On glose ici et là sur la fin de l'écriture : en réalité on aura sûrement tort de ne pas s'apercevoir que c'est seulement le support qui change. Nos plumes asséchées, oubliées même vaincues par l'ordinateur - ce que la machine à écrire n'avait su réaliser. Nos livres, plus lentement chez les anciens mais assez rapidement chez les plus jeunes s'empoussièrent dans nos bibliothèques que le livre numérique rêve de détrôner.

Voire !

Je devine plus aisément la révolution du côté de l'écrivant que du lecteur : paradoxalement, alors que tout dans les réseaux qui s'entrebouclent joue sur la gamme du processus, l'ordinateur, lui, avale les versions successives, les ratures, les reprises, les corrections qu'un manuscrit laissait entrevoir. Pauvres éxégètes de demain, malheureux critiques qui ne se verront plus offrir qu'une version finale pour seule proie de leur sagacité ! [1]

Le lecteur quant à lui ne lit tout simplement plus la même chose ni de la même manière. On s'accorde à regretter que les jeunes générations lisent peu : vrai si l'on entend par là littérature, essais etc ; faux si l'on considère la fréquentation assidue d'Internet qui, après tout, donne certes à voir ou à jouer, mais aussi et surtout à lire.

Au même titre que photos et vidéos qui ont toujours vanté leurs disponibilités et leur aisance d'utiliation entraînant les uns et les autres à changer d'appareil, de l'argentique au numérique, du super 8 au camescope détruisant à mesure la maniabilité et la mémoire tant vantée, au même titre le livre digital, demain remplacé par quoi ? dont nous ne sommes pas vraiment propriétaires, ne réalise qu'une toute petite partie de ses promesses.

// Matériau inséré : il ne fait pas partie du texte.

Lemma replace_from_count c old k s :
  (count_char c (replace_from old "" k s) ≤ count_char c s)%nat.
Proof.
  revert k. induction s as [|d s IH]; intros k; [done|].
  destruct k as [|k].
  - cbn [replace_from]. destruct (String.prefix old (String d s)).
    + rewrite append_nil_l. simpl. specialize (IH (String.length old - 1)%nat). lia.
    + simpl. specialize (IH 0%nat). lia.
  - simpl. specialize (IH k). lia.
Qed.

(** X11: neither part of the pair [split_git_url] returns holds a slash, and
    returning it leaves no trace. *)
Theorem split_git_url_no_slash urlparse url w user_name repo w' :
  split_git_url urlparse url w = (Ret (user_name, repo), w') →
  count_char "/" user_name = 0%nat ∧ count_char "/" repo = 0%nat ∧ w' = w.
Proof.
  unfold split_git_url.
  destruct (split "/" _) as [|a [|b [|c [|]]]] eqn:Hs; try done.
  intros [= <- <- <-].
  assert (count_char "/" b = 0%nat ∧ count_char "/" c = 0%nat) as [Hb Hc].
  { split; apply (split_no_sep "/" (ParseResult.path (urlparse url)));
      rewrite Hs; set_solver. }
  split; [done|]. split; [|done].
  pose proof (replace_from_count "/" ".git" 0 c) as Hle. unfold replace. lia.
Qed.

Lemma split_git_url_no_slash_witness :
  count_char "/" "acme" = 0%nat ∧ count_char "/" "widget" = 0%nat
  ∧ world ∅ 0 [] = world ∅ 0 [].
Proof.
  apply (split_git_url_no_slash urlparse_plain
           "https://github.com/acme/widget.git" (world ∅ 0 [])).
  reflexivity.
Defined.

Lemma prefix_occurs p s : String.prefix p s = true → ∃ post, s = p +:+ post.
Proof.
  revert s. induction p as [|c p IH]; intros s.
  - intros _. by exists s.
  - destruct s as [|d s]; [done|]. rewrite prefix_cons.
    destruct (ascii_dec c d) as [->|]; [|done].
    intros (post & ->)%IH. by exists post.
Qed.

(** [contains] is what it is named for. *)
Lemma contains_spec old s :
  contains old s = true ↔ ∃ pre post, s = pre +:+ old +:+ post.
Proof.
  split.
  - induction s as [|c s IH]; cbn [contains]; rewrite orb_true_iff.
    + intros [Hp|?]; [|done]. apply prefix_occurs in Hp as [post ->].
      by exists "", post.
    + intros [Hp|Hc].
      * apply prefix_occurs in Hp as [post ->]. by exists "", post.
      * destruct (IH Hc) as (pre & post & ->). by exists (String c pre), post.
  - intros (pre & post & ->). induction pre as [|c pre IH].
    + rewrite append_nil_l.
      assert (String.prefix old (old +:+ post) = true) as Hp.
      { clear. induction old as [|c p IH]; [apply prefix_nil_l|].
        rewrite append_cons, prefix_cons. by destruct (ascii_dec c c). }
      destruct (old +:+ post); cbn [contains]; by rewrite Hp.
    + rewrite append_cons. cbn [contains]. rewrite IH. apply orb_true_r.
Qed.

Lemma replace_from_no_occurrence old s :
  contains old s = false → replace_from old "" 0 s = s.
Proof.
  induction s as [|c s IH]; [done|].
  cbn [contains]. intros [Hp Hc]%orb_false_iff.
  cbn [replace_from]. rewrite Hp. f_equal. by apply IH.
Qed.

(** X12: a repository segment in which [.git] does not occur comes back as
    the name unchanged, and so does that segment followed by [.git]. *)
Theorem split_git_url_clean_name urlparse url w a user_name repo :
  contains ".git" repo = false →
  split "/" (ParseResult.path (urlparse url)) = [a; user_name; repo]
  ∨ split "/" (ParseResult.path (urlparse url)) = [a; user_name; repo +:+ ".git"] →
  split_git_url urlparse url w = (Ret (user_name, repo), w).
Proof.
  intros Hno [Hs|Hs]; rewrite (split_git_url_ok _ _ _ _ _ _ Hs);
    rewrite ?replace_dot_git_suffix; unfold replace;
    by rewrite replace_from_no_occurrence.
Qed.

Lemma split_git_url_clean_name_witness :
  split_git_url urlparse_plain "https://github.com/acme/tt_um-widget.v2.git"
    (world ∅ 0 [])
  = (Ret ("acme", "tt_um-widget.v2"), world ∅ 0 []).
Proof.
  apply (split_git_url_clean_name urlparse_plain _ _ "");
    [reflexivity|right; reflexivity].
Defined.

(** ** Runs, request by request *)

Lemma request_events_snoc tr ev :
  request_events (tr ++ [ev])
  = request_events tr
    ++ match ev with EvRequest u h p => [(u, h, p)] | _ => [] end.
Proof. unfold request_events. rewrite omap_app. by destruct ev. Qed.

Lemma extracts_of_snoc tr ev :
  extracts_of (tr ++ [ev])
  = extracts_of tr ++ match ev with EvExtract d ms => [(d, ms)] | _ => [] end.
Proof. unfold extracts_of. rewrite omap_app. by destruct ev. Qed.

Lemma requests_of_events tr : requests_of tr = (λ e, e.1.1) <$> request_events tr.
Proof.
  induction tr as [|ev tr IH]; [done|].
  unfold requests_of, request_events in *.
  destruct ev; csimpl; by rewrite ?IH.
Qed.

Lemma calm_ret {A} (a : A) : calm (mret a).
Proof. by intros w. Qed.
Lemma calm_exit {A} code : calm (@exit A code).
Proof. by intros w. Qed.
Lemma calm_raise {A} e : calm (@raise A e).
Proof. by intros w. Qed.
Lemma calm_lift {A} (r : Exn + A) : calm (lift r).
Proof. by destruct r. Qed.
Lemma calm_bind {A B} (m : M A) (f : A → M B) :
  calm m → (∀ a, calm (f a)) → calm (m ≫= f).
Proof.
  intros Hm Hf w. rewrite bind_run. specialize (Hm w).
  destruct (m w) as [[a|code|e] w1]; simpl in *; [|done..].
  destruct (Hf a w1) as (-> & -> & -> & ->). done.
Qed.
Lemma calm_log lvl msg : calm (emit (EvLog lvl msg)).
Proof.
  intros w. simpl. by rewrite request_events_snoc, extracts_of_snoc, !app_nil_r.
Qed.
Lemma calm_stderr msg : calm (emit (EvStderr msg)).
Proof.
  intros w. simpl. by rewrite request_events_snoc, extracts_of_snoc, !app_nil_r.
Qed.
Lemma calm_getenv k d : calm (os_getenv k d).
Proof. by intros w. Qed.
Lemma calm_time : calm time_time.
Proof. by intros w. Qed.
Lemma calm_sleep d : calm (time_sleep d).
Proof.
  intros w. simpl. by rewrite request_events_snoc, extracts_of_snoc, !app_nil_r.
Qed.
Lemma calm_json r : calm (json r).
Proof. unfold json. destruct (body r); by intros w. Qed.
Lemma calm_iter_commits j : calm (iter_commits j).
Proof. by destruct j. Qed.
Lemma calm_py_ge v n : calm (py_ge v n).
Proof. by destruct v. Qed.

Create HintDb calm.
#[local] Hint Resolve calm_ret calm_exit calm_raise calm_lift calm_log
  calm_stderr calm_getenv calm_time calm_sleep calm_json calm_iter_commits
  calm_py_ge : calm.
#[local] Hint Unfold logging_debug logging_error logging_info logging_warning : calm.

Ltac calm_steps :=
  repeat autounfold with calm;
  repeat first
    [ progress eauto with calm
    | apply calm_bind; [|intros ?]
    | match goal with
      | |- calm (if ?b then _ else _) => destruct b
      | |- calm (match ?x with _ => _ end) => destruct x
      end ].

Lemma calm_check_status r : calm (check_status r).
Proof. unfold check_status. calm_steps. Qed.
Lemma calm_check_rate_limit r : calm (check_rate_limit r).
Proof. unfold check_rate_limit. calm_steps. Qed.
Lemma calm_credentials headers :
  calm (headers_try_to_add_authorization_from_environment headers).
Proof. unfold headers_try_to_add_authorization_from_environment. calm_steps. Qed.
Lemma calm_split_git_url urlparse url : calm (split_git_url urlparse url).
Proof. unfold split_git_url. calm_steps. Qed.
Lemma calm_after_download left_at : calm (after_download left_at).
Proof. unfold after_download. calm_steps. Qed.

#[local] Hint Resolve calm_check_status calm_check_rate_limit calm_credentials
  calm_split_git_url calm_after_download : calm.

Lemma calm_run {A} (m : M A) w o w1 :
  calm m → m w = (o, w1) →
  request_events (trace w1) = request_events (trace w)
  ∧ extracts_of (trace w1) = extracts_of (trace w)
  ∧ transport w1 = transport w
  ∧ environ w1 = environ w.
Proof. intros Hq Hm. specialize (Hq w). by rewrite Hm in Hq. Qed.

Lemma requests_get_events u h p w o w1 :
  requests_get (Some u) h p w = (o, w1) →
  request_events (trace w1) = request_events (trace w) ++ [(u, h, p)]
  ∧ extracts_of (trace w1) = extracts_of (trace w)
  ∧ environ w1 = environ w
  ∧ ((o = Raise ConnectionError ∧ transport w = [])
     ∨ (∃ r, o = Ret r ∧ transport w = r :: transport w1)).
Proof.
  rewrite requests_get_run. intros [= <- <-]. simpl.
  rewrite request_events_snoc, extracts_of_snoc, app_nil_r.
  repeat split; try done.
  destruct (transport w) as [|r rest]; [left|right]; eauto.
Qed.

(** The resolver's outcome is a matter of the environment alone. *)
Lemma credentials_environ headers w1 w2 :
  environ w1 = environ w2 →
  (headers_try_to_add_authorization_from_environment headers w1).1
  = (headers_try_to_add_authorization_from_environment headers w2).1.
Proof.
  intros Henv. rewrite !credentials_run. unfold getenv. rewrite Henv.
  repeat case_decide; try done; by destruct (encode_ascii _).
Qed.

Le livre n'est sans doute pas mort : depuis son apparition (codex) dès le IIe siècle avant JC, il s'est très vite amélioré - ponctuation au VIIIe ; table des matières, titres - jusqu'à atteindre avec l'imprimerie - page de titre - sa forme actuelle. Qu'on le veuille ou non, il est l'objet par excellence, et, souvent synonyme de civilisation - même si je n'aime pas le mot. Culture du livre, ce fut le cas pour les juifs et bientôt pour les grecs puis les latins. Socrate décidément avait tort : le livre ouvre un dialogue et, de boucles en boucles, il est infini. Je le crois vivant, dès lors en tout cas qu'il s'y agit d'une œuvre. Ce serait gravement se méprendre que de prétendre qu'un livre se consommerait à l'instar de n'importe quelle marchandise. Dans le fameux Dieu n'est pas un artiste ; M Mauriac non plus de Sartre, tout injuste que fût l'observation s'agissant de Mauriac, il y avait décidément une profonde justesse d'intuition : le livre échappe tant à son auteur qu'à son lecteur ; il fuit par toutes les pages et s'évade de toutes les rêveries. On ne se baigne jamais deux fois dans le même fleuve ; on le relit jamais identiquement le même livre : tout au mieux le relie-t-on. Un regard partagé, une musique intérieure qui s'élève ... une perspective parmi d'autre. Borgès a sans doute raison : un livre les contient tous : il est une combinaison parmi toutes les combinatoires qu'il recèle.

 

 

 

 


1) Je sais bien que les logiciels de traitement de texte ménagen l'option de révision qui permettrait de retrouver les strates successives d'une œuvre. Mais qui l'utilise ?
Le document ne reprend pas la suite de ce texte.